## The task:
Copy out all lines from the entries below in which "negb" occurs.

━━━━━ Source data

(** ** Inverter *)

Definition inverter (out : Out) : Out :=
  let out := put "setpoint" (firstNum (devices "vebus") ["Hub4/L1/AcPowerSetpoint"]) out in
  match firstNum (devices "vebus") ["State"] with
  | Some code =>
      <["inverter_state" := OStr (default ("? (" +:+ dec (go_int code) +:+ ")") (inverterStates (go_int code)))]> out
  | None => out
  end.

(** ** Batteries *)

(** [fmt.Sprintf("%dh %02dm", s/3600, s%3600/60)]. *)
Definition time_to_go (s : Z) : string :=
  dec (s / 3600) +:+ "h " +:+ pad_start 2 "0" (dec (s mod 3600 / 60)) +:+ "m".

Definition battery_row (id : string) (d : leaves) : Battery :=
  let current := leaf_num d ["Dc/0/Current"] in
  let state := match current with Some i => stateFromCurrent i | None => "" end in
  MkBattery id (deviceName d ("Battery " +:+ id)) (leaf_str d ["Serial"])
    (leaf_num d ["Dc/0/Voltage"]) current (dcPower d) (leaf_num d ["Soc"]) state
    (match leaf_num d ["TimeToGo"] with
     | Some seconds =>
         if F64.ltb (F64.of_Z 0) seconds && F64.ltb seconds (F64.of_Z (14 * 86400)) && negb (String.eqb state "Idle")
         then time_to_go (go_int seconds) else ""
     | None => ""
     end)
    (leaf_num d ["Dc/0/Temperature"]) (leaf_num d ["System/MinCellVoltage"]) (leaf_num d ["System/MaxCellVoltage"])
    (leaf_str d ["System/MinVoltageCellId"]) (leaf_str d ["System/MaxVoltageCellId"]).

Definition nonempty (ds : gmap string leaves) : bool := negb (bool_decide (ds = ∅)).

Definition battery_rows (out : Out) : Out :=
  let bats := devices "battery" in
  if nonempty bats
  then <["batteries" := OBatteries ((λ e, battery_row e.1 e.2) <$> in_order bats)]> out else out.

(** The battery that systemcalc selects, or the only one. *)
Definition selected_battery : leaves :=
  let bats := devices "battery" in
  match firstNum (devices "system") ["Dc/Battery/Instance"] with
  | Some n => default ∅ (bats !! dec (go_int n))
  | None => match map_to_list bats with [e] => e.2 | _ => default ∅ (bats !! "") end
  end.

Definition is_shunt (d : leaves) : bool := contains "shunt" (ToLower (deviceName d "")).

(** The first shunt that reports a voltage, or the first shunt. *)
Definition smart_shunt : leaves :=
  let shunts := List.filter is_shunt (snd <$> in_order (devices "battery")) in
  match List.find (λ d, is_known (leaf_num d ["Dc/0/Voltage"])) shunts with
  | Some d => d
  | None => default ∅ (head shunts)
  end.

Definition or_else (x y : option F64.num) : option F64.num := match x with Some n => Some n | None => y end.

━━━━━━━━━━

## Output of the exercise:
         if F64.ltb (F64.of_Z 0) seconds && F64.ltb seconds (F64.of_Z (14 * 86400)) && negb (String.eqb state "Idle")
Definition nonempty (ds : gmap string leaves) : bool := negb (bool_decide (ds = ∅)).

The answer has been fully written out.